Potassium efflux through Ca2+-sensitive K+ channels (K-Ca channels) is increased in arterial smooth muscle cells from hypertensive rats, but the molecular mechanism is un known. The goal of this study was to compare the levels of K-Ca channel current between aortic smooth muscle cells from adult Wistar-Kyoto rats (WKY) and spontaneously hypertensive rats (SHR) and then use Western blot methods and ribonuclease protection assays to examine the expression and mRNA levels for the K-Ca channel in these same vascular tissues. Whole-cell patch-clamp methods indicated a larger component of K-Ca channel current, sensitive to block by iberiotoxin (100 nmol/L), in single aortic smooth muscle cells from SHR compared with WKY. Subsequent Western blot analysis using a site-specific antibody (anti-alpha(913-926)) directed against the S9/S10 linker of the alpha-subunit of the K-Ca channel revealed a 125-kD immunoreactive band in lanes loaded with either WKY or SHR aortic muscle membranes. The immunoreactive density of this band, which corresponded to the known molecular size of the alpha-subunit, was 2.2-fold greater in lanes loaded with aortic smooth muscle membranes from the hypertensive animals.
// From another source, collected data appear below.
(* ===== verification/RiskClass.v ===== *)
(** The risk class of a path ([src/fathom/core/riskclass.py]): what the audit of a destructive act records about the files it
    touches, and how little the spelling of a path can change it. *)

From S2P Require Import Prelude PyStr PyDict.

Inductive RiskClass := OS | SERVICES | CONFIG | USER.

#[export] Instance RiskClass_eq_dec : EqDecision RiskClass.
Proof. solve_decision. Defined.

Definition risk_value (c : RiskClass) : string :=
  match c with OS => "os" | SERVICES => "services" | CONFIG => "config" | USER => "user" end.

Definition _STRONG_OS : list string :=
  ["etc"; "boot"; "sys"; "proc"; "windows"; "system32"; "winsxs"; "programdata"; "program files"; "program files (x86)"].

Definition _ROOT_OS : list string := ["usr"; "bin"; "sbin"; "lib"; "lib64"; "dev"; "run"; "root"; "var"].

Definition _SERVICE_DIRS : list string :=
  ["overlay2"; "containers"; "containerd"; "volumes"; "pgdata"; "postgres"; "postgresql"; "mysql"; "mariadb"; "mongodb"; "mongo";
   "redis"; "valkey"; "etcd"; "appdata"; ".config"].

Definition HIGH_RISK : list RiskClass := [OS; SERVICES].

Definition _is_config_file (name : string) : bool :=
  let n := lower name in
  if bool_decide (n = ".env") || endswith ".env" n then true
  else if startswith "docker-compose" n || startswith "compose." n then true
  else if bool_decide (n = "dockerfile") || startswith "dockerfile." n then true
  else endswith ".conf" n || endswith ".cfg" n || endswith ".ini" n || endswith ".service" n || bool_decide (n = "nginx.conf").

(** [[c.strip().lower() for c in path.split("/") if c.strip()]]. *)
Definition comps (path : string) : list string :=
  (λ c, lower (strip c)) <$> filter (λ c, strip c ≠ "") (split_char "/" path).

Definition strip_alias (cs : list string) : list string :=
  match cs with c :: cs' => if bool_decide (c = "scan") then cs' else cs | [] => cs end.

Definition is_service (c : string) : bool := bool_decide (c ∈ _SERVICE_DIRS) || contains "docker" c.

Definition classify_path (path : string) (name : option string) : RiskClass :=
  let cs := comps path in
  let base := lower (match name with Some (String _ _ as n) => n | _ => default "" (last cs) end) in
  let real := strip_alias cs in
  if existsb (λ c, bool_decide (c ∈ _STRONG_OS)) real then OS
  else if _is_config_file base then CONFIG
  else if existsb is_service real then SERVICES
  else if match real with c :: _ => bool_decide (c ∈ _ROOT_OS) | [] => false end then OS
  else USER.

(** The counts, as the dict of the code in its order. *)
Definition count_path (counts : list (RiskClass * Z)) (p : string) : list (RiskClass * Z) :=
  let c := classify_path p None in dict_set c (default 0%Z (dict_get c counts) + 1)%Z counts.

Definition classify_paths (paths : list string) : list (RiskClass * Z) :=
  foldl count_path [(OS, 0%Z); (SERVICES, 0%Z); (CONFIG, 0%Z); (USER, 0%Z)] paths.

(** [risk_counts[c]]. *)
Definition count_of (c : RiskClass) (counts : list (RiskClass * Z)) : Z := default 0%Z (dict_get c counts).

(** ** Lemmas *)

Lemma comps_slash p q : comps (p +:+ String "/" q) = comps p ++ comps q.
Proof. unfold comps. by rewrite split_char_concat, filter_app, fmap_app. Qed.

Lemma comps_lead q : comps (String "/" q) = comps q.
Proof. change (String "/" q) with ("" +:+ String "/" q). by rewrite comps_slash. Qed.

(** Only the components and the basename matter: neither case, nor blanks around a component, nor repeated slashes do. *)
Lemma classify_by_comps p q : comps p = comps q → classify_path p None = classify_path q None.
Proof. intros H. unfold classify_path. by rewrite H. Qed.

(** A directory of the operating system makes everything below it OS, wherever it is, whatever surrounds it. *)
Lemma strong_os_anywhere p d q :
  lower (strip d) ∈ _STRONG_OS → has_char "/" d = false →
  classify_path (p +:+ String "/" (d +:+ String "/" q)) None = OS.
Proof.
  intros Hd Hs. unfold classify_path. rewrite !comps_slash.
  assert (comps d = [lower (strip d)]) as ->.
  { unfold comps. rewrite split_char_none by done. rewrite filter_cons_True; [by rewrite filter_nil|].
    intros E. rewrite E in Hd. vm_compute in Hd. repeat (apply elem_of_cons in Hd as [Hd|Hd]; [done|]). by apply not_elem_of_nil in Hd. }
  assert (lower (strip d) ∈ strip_alias (comps p ++ [lower (strip d)] ++ comps q)) as Hin.
  { assert (lower (strip d) ≠ "scan") as Hne.
    { intros E. rewrite E in Hd. repeat (apply elem_of_cons in Hd as [Hd|Hd]; [done|]). by apply not_elem_of_nil in Hd. }
    destruct (comps p) as [|c cs]; cbn [app strip_alias].
    - rewrite bool_decide_false by done. left.
    - case_bool_decide; rewrite ?elem_of_cons, elem_of_app, elem_of_cons; tauto. }
  set (real := strip_alias _) in *. clearbody real.
  assert (existsb (λ c, bool_decide (c ∈ _STRONG_OS)) real = true) as ->; [|done].
  apply existsb_exists. exists (lower (strip d)). split; [by apply list_elem_of_In|by apply bool_decide_eq_true].
Qed.

(** The mount alias of an agent's container changes nothing. *)
Lemma scan_alias_transparent p :
  head (comps p) ≠ Some "scan" → classify_path ("/scan/" +:+ p) None = classify_path p None.
Proof.
  intros H. unfold classify_path. change ("/scan/" +:+ p) with ("/scan" +:+ String "/" p). rewrite comps_slash.
  change (comps "/scan") with ["scan"]. cbn [app strip_alias]. rewrite bool_decide_true by done.
  assert (strip_alias (comps p) = comps p) as ->.
  { unfold strip_alias. destruct (comps p); [done|]. rewrite bool_decide_false; [done|]. by intros ->. }
  destruct (comps p) as [|c cs]; [done|]. by rewrite last_cons_cons.
Qed.

(** *** The counts *)

Definition class_count (c : RiskClass) (paths : list string) : Z :=
  Z.of_nat (length (filter (λ p, classify_path p None = c) paths)).

Lemma classify_paths_count c paths : count_of c (classify_paths paths) = class_count c paths.
Proof.
  unfold classify_paths. set (d0 := [_; _; _; _]).
  assert (∀ l d, count_of c (foldl count_path d l) = count_of c d + class_count c l)%Z as H.
  { induction l as [|p l IH]; intros d; cbn [foldl]; [unfold class_count; cbn; lia|].
    rewrite IH. unfold class_count. rewrite filter_cons. unfold count_path, count_of. rewrite dict_get_set.
    case_decide as E; [subst c|done]. cbn [from_option length]. unfold id. lia. }
  rewrite H. by destruct c.
Qed.

(** A plan is high-risk exactly when one of its paths is. *)
Lemma high_risk_iff paths :
  existsb (λ c, bool_decide (0 < count_of c (classify_paths paths))%Z) HIGH_RISK = true ↔
  ∃ p, p ∈ paths ∧ classify_path p None ∈ HIGH_RISK.
Proof.
  rewrite existsb_exists. split.
  - intros (c & Hc%list_elem_of_In & H). to_prop. rewrite classify_paths_count in H. unfold class_count in H.
    destruct (filter _ paths) as [|p l] eqn:E; [cbn in H; lia|].
    assert (p ∈ filter (λ p, classify_path p None = c) paths) as Hp by (rewrite E; left).
    apply list_elem_of_filter in Hp as [<- Hp]. by exists p.
  - intros (p & Hp & Hc). exists (classify_path p None). split; [by apply list_elem_of_In|]. apply bool_decide_eq_true.
    rewrite classify_paths_count. unfold class_count.
    assert (p ∈ filter (λ q, classify_path q None = classify_path p None) paths) as Hin by by apply list_elem_of_filter.
    destruct (filter _ paths); [by apply not_elem_of_nil in Hin|cbn; lia].
Qed.

(** ** What the classification misses *)

(** The paths of a Windows agent have backslashes: they are one component, and never OS. *)
Lemma windows_path_is_user : classify_path "C:\Windows\System32\drivers\etc\hosts" None = USER.
Proof. reflexivity. Qed.

(** The client's list of configuration suffixes has [.nginx]. *)
Lemma nginx_site_is_user : classify_path "/scan/data/sites/shop.nginx" None = USER.
Proof. reflexivity. Qed.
However, despite this evidence for an increased expression and functional enhancement of K-Ca channels in aortic smooth muscle membranes of SHR, ribonuclease protection assays with a P-32-labeled riboprobe targeted against the S9/S10 linker of the K-Ca channel alpha-subunit revealed no difference in mRNA levels for the alpha-subunit between WKY and SHR aortic tissue. These findings provide initial evidence that (1) an increased expression of K-Ca channels may be a mechanism for the enhanced K-Ca current in aortic smooth muscle membranes of SHR, and (2) the upregulation of K-Ca channels in arterial muscle membranes during hypertension, which is regarded as a homeostatic mechanism for buffering vascular excitability, may rely on posttranscriptional events.